== What to do ==
Return exactly those lines of the material below that fall between the line holding "as_platform a' = as_platform a /\ as_channel a' = as_channel a;" and the line holding "retains N d d'.", inclusive.

== Entries shown ==

===

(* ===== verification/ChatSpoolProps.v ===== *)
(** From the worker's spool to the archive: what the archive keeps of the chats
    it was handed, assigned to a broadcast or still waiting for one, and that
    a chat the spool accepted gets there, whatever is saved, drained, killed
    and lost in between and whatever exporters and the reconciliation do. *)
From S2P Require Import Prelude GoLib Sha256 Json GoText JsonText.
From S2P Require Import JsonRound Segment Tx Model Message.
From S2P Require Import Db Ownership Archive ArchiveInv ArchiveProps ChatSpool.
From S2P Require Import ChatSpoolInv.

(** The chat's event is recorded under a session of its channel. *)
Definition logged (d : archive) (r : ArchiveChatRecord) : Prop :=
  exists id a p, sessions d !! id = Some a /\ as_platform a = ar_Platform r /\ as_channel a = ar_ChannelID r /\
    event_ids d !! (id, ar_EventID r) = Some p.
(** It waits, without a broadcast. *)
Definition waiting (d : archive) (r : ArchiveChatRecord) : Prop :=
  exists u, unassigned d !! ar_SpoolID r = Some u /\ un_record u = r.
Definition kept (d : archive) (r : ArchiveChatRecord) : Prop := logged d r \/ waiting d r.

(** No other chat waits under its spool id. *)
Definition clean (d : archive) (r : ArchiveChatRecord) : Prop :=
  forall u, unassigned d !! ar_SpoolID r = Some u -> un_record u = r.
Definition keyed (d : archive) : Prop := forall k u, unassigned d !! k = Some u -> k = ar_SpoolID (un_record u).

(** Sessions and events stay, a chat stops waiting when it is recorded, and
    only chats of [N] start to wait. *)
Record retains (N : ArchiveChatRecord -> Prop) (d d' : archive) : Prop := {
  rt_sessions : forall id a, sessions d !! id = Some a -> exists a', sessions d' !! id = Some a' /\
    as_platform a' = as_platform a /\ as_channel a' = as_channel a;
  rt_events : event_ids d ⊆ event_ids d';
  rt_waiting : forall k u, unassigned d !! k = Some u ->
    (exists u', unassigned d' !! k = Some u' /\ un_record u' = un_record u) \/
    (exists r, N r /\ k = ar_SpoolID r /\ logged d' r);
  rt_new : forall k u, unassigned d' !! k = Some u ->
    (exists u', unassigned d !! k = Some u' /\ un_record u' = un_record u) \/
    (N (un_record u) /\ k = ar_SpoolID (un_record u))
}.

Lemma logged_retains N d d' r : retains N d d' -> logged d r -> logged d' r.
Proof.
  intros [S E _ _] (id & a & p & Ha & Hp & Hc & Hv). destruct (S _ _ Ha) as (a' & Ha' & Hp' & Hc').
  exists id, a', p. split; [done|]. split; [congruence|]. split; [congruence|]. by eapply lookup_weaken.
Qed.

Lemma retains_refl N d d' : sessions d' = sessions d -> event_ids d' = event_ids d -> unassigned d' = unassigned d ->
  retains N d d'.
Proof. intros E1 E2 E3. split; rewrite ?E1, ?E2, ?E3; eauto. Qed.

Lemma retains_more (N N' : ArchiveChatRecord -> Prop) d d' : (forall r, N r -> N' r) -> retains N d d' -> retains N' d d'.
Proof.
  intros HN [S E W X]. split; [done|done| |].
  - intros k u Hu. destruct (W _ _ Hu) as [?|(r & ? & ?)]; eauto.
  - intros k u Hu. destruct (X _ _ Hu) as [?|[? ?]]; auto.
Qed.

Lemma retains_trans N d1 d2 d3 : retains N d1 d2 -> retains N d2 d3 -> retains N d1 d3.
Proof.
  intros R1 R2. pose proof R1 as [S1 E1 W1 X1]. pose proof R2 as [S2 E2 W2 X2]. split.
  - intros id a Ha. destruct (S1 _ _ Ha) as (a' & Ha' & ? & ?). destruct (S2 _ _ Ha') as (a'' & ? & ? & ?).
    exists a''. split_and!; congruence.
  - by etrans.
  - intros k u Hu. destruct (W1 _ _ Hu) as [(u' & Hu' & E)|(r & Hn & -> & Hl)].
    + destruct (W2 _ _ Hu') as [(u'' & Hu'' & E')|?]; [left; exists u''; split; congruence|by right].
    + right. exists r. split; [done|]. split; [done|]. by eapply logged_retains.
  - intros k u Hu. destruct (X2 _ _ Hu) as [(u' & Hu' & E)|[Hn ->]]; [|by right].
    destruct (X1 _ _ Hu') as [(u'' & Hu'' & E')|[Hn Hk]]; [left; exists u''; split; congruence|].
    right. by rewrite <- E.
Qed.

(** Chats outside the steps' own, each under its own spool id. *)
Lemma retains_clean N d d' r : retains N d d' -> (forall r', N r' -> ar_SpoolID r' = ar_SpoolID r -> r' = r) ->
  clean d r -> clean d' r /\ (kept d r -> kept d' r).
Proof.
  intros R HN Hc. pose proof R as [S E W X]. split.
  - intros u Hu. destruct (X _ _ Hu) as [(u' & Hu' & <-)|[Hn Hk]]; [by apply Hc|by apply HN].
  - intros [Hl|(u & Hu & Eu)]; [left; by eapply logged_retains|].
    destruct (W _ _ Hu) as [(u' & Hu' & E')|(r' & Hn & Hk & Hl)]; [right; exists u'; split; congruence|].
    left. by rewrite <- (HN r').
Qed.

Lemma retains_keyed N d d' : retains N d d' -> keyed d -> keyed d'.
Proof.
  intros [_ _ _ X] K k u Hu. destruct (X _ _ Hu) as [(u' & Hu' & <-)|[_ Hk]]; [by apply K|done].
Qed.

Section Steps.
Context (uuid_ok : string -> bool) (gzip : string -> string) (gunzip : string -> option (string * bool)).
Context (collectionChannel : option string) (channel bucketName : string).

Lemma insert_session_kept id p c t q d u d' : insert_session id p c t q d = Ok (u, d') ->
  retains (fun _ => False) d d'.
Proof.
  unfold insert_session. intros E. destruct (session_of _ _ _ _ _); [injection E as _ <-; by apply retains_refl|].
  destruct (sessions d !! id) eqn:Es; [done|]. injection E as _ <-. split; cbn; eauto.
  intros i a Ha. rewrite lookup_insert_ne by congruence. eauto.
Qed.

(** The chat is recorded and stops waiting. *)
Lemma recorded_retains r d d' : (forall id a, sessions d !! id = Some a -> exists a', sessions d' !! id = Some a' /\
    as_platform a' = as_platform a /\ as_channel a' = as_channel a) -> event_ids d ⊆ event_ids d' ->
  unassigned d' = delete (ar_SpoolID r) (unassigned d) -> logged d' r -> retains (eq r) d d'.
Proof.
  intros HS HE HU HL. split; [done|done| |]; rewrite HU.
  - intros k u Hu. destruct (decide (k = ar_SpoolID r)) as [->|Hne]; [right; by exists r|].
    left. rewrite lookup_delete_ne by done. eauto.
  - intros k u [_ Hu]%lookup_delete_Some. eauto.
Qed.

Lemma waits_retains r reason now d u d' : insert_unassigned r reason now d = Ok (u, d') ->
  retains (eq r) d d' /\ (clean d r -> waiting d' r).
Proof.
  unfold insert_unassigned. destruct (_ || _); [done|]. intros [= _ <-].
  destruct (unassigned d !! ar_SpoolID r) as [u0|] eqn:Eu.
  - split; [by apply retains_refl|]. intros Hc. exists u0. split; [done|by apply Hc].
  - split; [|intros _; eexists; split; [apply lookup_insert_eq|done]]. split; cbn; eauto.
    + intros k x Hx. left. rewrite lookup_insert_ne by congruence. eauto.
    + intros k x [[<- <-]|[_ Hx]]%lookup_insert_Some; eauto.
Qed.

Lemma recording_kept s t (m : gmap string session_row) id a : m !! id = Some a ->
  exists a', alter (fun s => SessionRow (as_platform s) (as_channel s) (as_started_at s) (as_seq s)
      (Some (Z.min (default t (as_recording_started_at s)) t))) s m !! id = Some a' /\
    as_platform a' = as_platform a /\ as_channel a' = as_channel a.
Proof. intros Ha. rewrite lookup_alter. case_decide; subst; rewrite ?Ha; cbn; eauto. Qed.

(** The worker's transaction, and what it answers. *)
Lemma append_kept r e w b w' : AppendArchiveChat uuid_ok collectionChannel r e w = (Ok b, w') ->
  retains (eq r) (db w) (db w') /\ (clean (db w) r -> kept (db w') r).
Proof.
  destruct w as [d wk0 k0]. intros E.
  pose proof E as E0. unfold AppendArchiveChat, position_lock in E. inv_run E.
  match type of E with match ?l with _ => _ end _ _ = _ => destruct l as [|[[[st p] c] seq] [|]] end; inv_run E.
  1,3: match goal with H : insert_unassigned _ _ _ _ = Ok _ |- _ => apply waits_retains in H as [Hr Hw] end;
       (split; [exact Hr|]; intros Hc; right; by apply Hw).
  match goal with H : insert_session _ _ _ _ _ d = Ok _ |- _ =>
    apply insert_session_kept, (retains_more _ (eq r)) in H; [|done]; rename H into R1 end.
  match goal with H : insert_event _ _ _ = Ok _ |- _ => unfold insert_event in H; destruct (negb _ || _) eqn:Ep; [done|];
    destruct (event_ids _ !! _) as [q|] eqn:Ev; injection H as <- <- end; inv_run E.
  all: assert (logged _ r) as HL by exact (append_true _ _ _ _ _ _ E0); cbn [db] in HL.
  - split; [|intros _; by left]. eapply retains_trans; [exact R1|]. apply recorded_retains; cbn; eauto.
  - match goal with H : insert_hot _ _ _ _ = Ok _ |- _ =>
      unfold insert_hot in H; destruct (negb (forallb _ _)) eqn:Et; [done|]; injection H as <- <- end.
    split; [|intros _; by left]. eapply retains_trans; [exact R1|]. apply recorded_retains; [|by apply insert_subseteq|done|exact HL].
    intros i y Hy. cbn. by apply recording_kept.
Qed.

===

== Answer section ==
    as_platform a' = as_platform a /\ as_channel a' = as_channel a;
  rt_events : event_ids d ⊆ event_ids d';
  rt_waiting : forall k u, unassigned d !! k = Some u ->
    (exists u', unassigned d' !! k = Some u' /\ un_record u' = un_record u) \/
    (exists r, N r /\ k = ar_SpoolID r /\ logged d' r);
  rt_new : forall k u, unassigned d' !! k = Some u ->
    (exists u', unassigned d !! k = Some u' /\ un_record u' = un_record u) \/
    (N (un_record u) /\ k = ar_SpoolID (un_record u))
}.

Lemma logged_retains N d d' r : retains N d d' -> logged d r -> logged d' r.
Proof.
  intros [S E _ _] (id & a & p & Ha & Hp & Hc & Hv). destruct (S _ _ Ha) as (a' & Ha' & Hp' & Hc').
  exists id, a', p. split; [done|]. split; [congruence|]. split; [congruence|]. by eapply lookup_weaken.
Qed.

Lemma retains_refl N d d' : sessions d' = sessions d -> event_ids d' = event_ids d -> unassigned d' = unassigned d ->
  retains N d d'.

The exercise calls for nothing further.